The products from both vendors give IT managers a greater choice of network-attached storage technology, which is more flexible, as they can be easily installed on networks. In addition, users can access data regardless of the operating system or hardware it resides on. The new NAS products also allow IT managers to more easily scale capacity compared with the competing technology of SANs (storage area networks).
NAS market leader Network Appliance rolled out a low-end platform called the F85, which replaces the F720, scales to 648GB and comes with a dual 10/100G-bps Ethernet option.
The Sunnyvale, Calif., company is also replacing its F760 device with the F820, which scales to 3 terabytes. In addition, it is introducing the F820c, which scales to 6 terabytes.

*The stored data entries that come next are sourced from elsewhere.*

Lemma dll_piece m pp l1 a l2 : dll m pp (l1 ++ a :: l2) None ->
  dll m pp l1 (Some a) /\ pv m a = Some (last_or l1 pp) /\ nx m a = Some (head l2) /\ dll m (Some a) l2 None.
Proof.
  intros H. apply dll_app in H as [H1 H2]. cbn [head_or dll] in *. destruct H2 as (H2 & H3 & H4).
  split_and!; auto.
Qed.

(** The distinct addresses of a chain around one item. *)
Lemma chain_fresh p l1 a l2 : NoDup (p :: l1 ++ a :: l2) ->
  NoDup l1 /\ NoDup l2 /\ (a ∉ l1) /\ (a ∉ l2) /\ p <> a /\ (p ∉ l1) /\ (p ∉ l2) /\
  (forall y, y ∈ l1 -> y ∈ l2 -> False).
Proof.
  rewrite NoDup_cons, NoDup_app, NoDup_cons, elem_of_app, elem_of_cons.
  intros (Hp & H1 & H12 & Ha & H2). split_and!; auto.
  - intros Hal. apply (H12 a Hal). left.
  - intros y Hy Hy2. apply (H12 y Hy). right. exact Hy2.
Qed.

Lemma head_last_app l1 a l2 : head (l1 ++ a :: l2) = Some (default a (head l1)).
Proof. destruct l1; reflexivity. Qed.

(** *** Inserting *)
Definition inserted m p l1 a x (q : ptr) : gmap addr node :=
  let m1 := alter (with_prev (Some x)) a (alter (with_prev q) x (alter (with_next (Some a)) x m)) in
  match last l1 with
  | None => alter (with_child (Some x)) p m1
  | Some z => alter (with_next (Some x)) z m1
  end.

Lemma last_in l z : last l = Some z -> z ∈ l.
Proof. apply last_Some_elem_of. Qed.

Lemma same_head p l1 a l2 : NoDup (p :: l1 ++ a :: l2) ->
  same_ptr (Some a) (head (l1 ++ a :: l2)) = match last l1 with None => true | Some _ => false end.
Proof.
  intros H. apply chain_fresh in H as (_ & _ & Ha & _). unfold same_ptr. destruct l1 as [|b l1]; cbn [app head].
  - rewrite bool_decide_true by reflexivity. reflexivity.
  - rewrite bool_decide_false by (intros [= ->]; apply Ha; left).
    destruct (last (b :: l1)) eqn:E; [reflexivity | apply last_None in E; discriminate].
Qed.

Lemma insert_run h p l1 a l2 x q : parent_of (nodes h) p (l1 ++ a :: l2) -> pv (nodes h) a = Some q ->
  (forall z, last l1 = Some z -> q = Some z) -> is_Some (nodes h !! x) -> x <> p -> x ∉ l1 ++ a :: l2 ->
  cJSON_InsertItemInArray (Some p) (lenZ l1) (Some x) h = Ret (tt, set_nodes h (inserted (nodes h) p l1 a x q)).
Proof.
  intros H Hq Hz Hx Hxp Hxl. unfold cJSON_InsertItemInArray. rewrite (proj2 (Z.ltb_ge _ _)) by lia.
  rewrite Nat2Z.id. erewrite bind_Ret by (apply get_array_item_run, H).
  rewrite lookup_app_r, Nat.sub_diag by lia. cbn [lookup list_lookup is_null].
  pose proof (parent_Some _ _ _ H) as Hp. pose proof (parent_child _ _ _ H) as Hc.
  apply parent_dll in H as (_ & Hnd & pp & _ & Hd). pose proof (same_head _ _ _ _ Hnd) as Hsame.
  assert (Ha : is_Some (nodes h !! a)) by (apply (dll_Some _ _ _ _ a Hd), elem_of_app; right; left).
  assert (Hxa : x <> a) by (intros ->; apply Hxl, elem_of_app; right; left).
  rewrite modify_step by exact Hx.
  assert (Hq' : pv (nodes (set_nodes h (alter (with_next (Some a)) x (nodes h)))) a = Some q) by (cbn; links; exact Hq).
  destruct (lookup_pv _ _ _ Hq') as (na & Ena & Epa). rewrite (bind_Ret _ _ _ _ _ (deref_run _ _ _ Ena)), Epa.
  rewrite modify_step by (cbn; auto using alter_Some). rewrite modify_step by (cbn; auto using alter_Some).
  rewrite !set_nodes_twice. cbn [nodes set_nodes].
  set (m1 := alter (with_prev (Some x)) a _).
  assert (Hc1 : ch m1 p = Some (head (l1 ++ a :: l2))) by (subst m1; links; exact Hc).
  destruct (lookup_ch _ _ _ Hc1) as (np & Enp & Ecp).
  rewrite (bind_Ret _ _ _ _ _ (deref_run (set_nodes h m1) _ _ Enp)), Ecp, Hsame. unfold inserted. fold m1.
  destruct (last l1) as [z|] eqn:Ez.
  - assert (Hpx : pv m1 x = Some (Some z)).
    { subst m1. links. rewrite decide_False by congruence. rewrite decide_True by reflexivity.
      rewrite assigned by auto using alter_Some. f_equal. apply Hz. reflexivity. }
    destruct (lookup_pv _ _ _ Hpx) as (nx' & Enx & Epx).
    rewrite (bind_Ret _ _ _ _ _ (deref_run (set_nodes h m1) _ _ Enx)), Epx.
    rewrite modify_run; [reflexivity|]. subst m1. cbn.
    do 3 apply alter_Some. apply (dll_Some _ _ _ _ z Hd). apply elem_of_app. left. apply last_in, Ez.
  - rewrite modify_run; [reflexivity|]. subst m1. cbn. auto using alter_Some.
Qed.

Lemma nodup_insert p l1 l2 x : NoDup (p :: l1 ++ l2) -> x <> p -> x ∉ l1 ++ l2 -> NoDup (p :: l1 ++ x :: l2).
Proof.
  intros H Hp Hl. rewrite <- Permutation_middle. apply NoDup_cons in H as [H1 H2].
  apply NoDup_cons. split; [|apply NoDup_cons; auto].
  intros Hi. apply elem_of_cons in Hi as [->|Hi]; contradiction.
Qed.

(** Decide the comparisons of addresses in a goal about links; what remains are
    the assigned links. *)
Ltac decide_links :=
  repeat match goal with
    | |- context [decide (Some ?a = Some ?b)] =>
        destruct (decide (Some a = Some b)) as [[= ?]|?]; try subst; try contradiction
    | |- context [decide (?a = ?b)] => destruct (decide (a = b)); try subst; try contradiction; try congruence
    end;
  try reflexivity; try (apply assigned; auto using alter_Some).

Lemma insert_spec m p l1 a l2 x pp : NoDup (p :: l1 ++ a :: l2) -> ch m p = Some (head (l1 ++ a :: l2)) ->
  dll m pp (l1 ++ a :: l2) None -> (pp = None \/ pp = last (l1 ++ a :: l2)) ->
  is_Some (m !! x) -> x <> p -> x ∉ l1 ++ a :: l2 ->
  parent_of (inserted m p l1 a x (last_or l1 pp)) p (l1 ++ x :: a :: l2).
Proof.
  intros Hnd Hc Hd Hpp Hx Hxp Hxl. pose proof (chain_fresh _ _ _ _ Hnd) as (N1 & N2 & A1 & A2 & Hpa & P1 & P2 & D12).
  assert (Hp : is_Some (m !! p)) by (destruct (lookup_ch _ _ _ Hc) as (n & En & _); eauto).
  pose proof Hxl as [X1 Xl]%not_elem_of_app. apply not_elem_of_cons in Xl as [Xa X2].
  pose proof (dll_piece _ _ _ _ _ Hd) as (Hd1 & Hpv & Hnx & Hd2).
  assert (Ha : is_Some (m !! a)) by (destruct (lookup_nx _ _ _ Hnx) as (n & En & _); eauto).
  apply parent_dll. split; [|split].
  - unfold inserted. destruct l1 as [|b l1]; cbn [last app head] in *.
    + links. rewrite decide_True by reflexivity. rewrite assigned by auto using alter_Some. reflexivity.
    + destruct (last (b :: l1)) eqn:Ez; [links; exact Hc | apply last_None in Ez; discriminate].
  - apply nodup_insert; [exact Hnd | exact Hxp | exact Hxl].
  - exists pp. split.
    { destruct Hpp as [->| ->]; [left; reflexivity | right]. rewrite !last_app. reflexivity. }
    apply dll_app. unfold inserted. split.
    + apply (dll_ends m _ (Some a) (Some x) l1 pp pp N1 Hd1); intros y Hy; pose proof (dll_Some _ _ _ _ _ Hd1 Hy).
      * destruct (last l1) as [z|] eqn:Ez; links; decide_links.
      * assert (Ey : pv m y = if decide (head l1 = Some y) then Some pp else pv m y).
        { destruct (decide (head l1 = Some y)) as [Eh|]; [|reflexivity]. destruct l1; [discriminate|].
          injection Eh as ->. apply Hd1. }
        rewrite <- Ey. destruct (last l1); links; decide_links.
    + cbn [dll head_or]. destruct (last l1) as [z|] eqn:Ez; [pose proof (last_in _ _ Ez) as Hz|]; links;
        (split_and!; [decide_links | decide_links | decide_links | |]);
        try (apply (dll_frame m); [exact Hd2|]; intros y Hy; links; split; decide_links; exfalso; eauto);
        decide_links; rewrite ?Hnx; destruct l2; reflexivity || (exfalso; eauto).
Qed.

(** *** Taking out *)
Definition detached m p l1 a l2 (q : ptr) : gmap addr node :=
  let m1 := match last l1 with Some z => alter (with_next (head l2)) z m | None => m end in
  let m2 := match head l2 with Some b => alter (with_prev q) b m1 | None => m1 end in
  let m3 := match last l1 with Some _ => m2 | None => alter (with_child (head l2)) p m2 end in
  alter (with_next None) a (alter (with_prev None) a m3).

(** A deref whose members are known from the links. *)
Lemma deref_links h a : is_Some (nodes h !! a) ->
  exists n, deref (Some a) h = Ret (n, h) /\ nx (nodes h) a = Some (n_next n) /\
    pv (nodes h) a = Some (n_prev n) /\ ch (nodes h) a = Some (n_child n).
Proof.
  intros [n En]. exists n. rewrite (deref_run _ _ _ En).
  unfold nx, pv, ch. rewrite En. auto.
Qed.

A key difference between the new products and those theyre replacing is the type of chips Network Appliance has chosen to use. The F720 worked on a Compaq Computer Corp. 600MHz Alpha, whereas the F85 contains an Intel Corp. 866MHz chip. In the case of the F820, its predecessors 600MHz Alpha chip will be replaced with an Intel 733MHz Pentium III.
In addition, Network Appliance introduced the C3100 caching server, which offers a 486GB capacity and helps customers distribute data stored on a central server to caches of information across the Internet.
Dell, of Round Rock, Texas, unveiled a family of PowerVault NAS products, aimed at small to midsize businesses as well as workgroups and departments.
Customers such as Timothy Catlin, chief technology officer for Netcentives Inc., prefer Dells NAS offerings to Network Appliances because, they said, Dells need less administrative overhead. Thus far, Netcentives has deployed less than a terabyte of NAS capacity but expects to increase that amount.
“We are just starting to deploy them in our environment, in our remote offices and for smaller workgroups,” said Catlin, in San Francisco. “We use SANs in our production and operational environments rather than our corporate environment.”
Dell officials said the PowerVault 735N, a midrange system, can be installed in 15 minutes and has a range of 144GB to 1.44 terabytes when clustered with three enclosures.
The devices support a customized Windows 2000 kernel that focuses only on file sharing. Working with Microsoft Corp., Dell engineered the 735N around Windows but excluded extra operating system features such as Web hosting, a virtual private network server and network node balancing, Dell officials said.
The 735N supports other platforms, such as Unix, Linux, Mac OS, NetWare and HTTP for Web clients.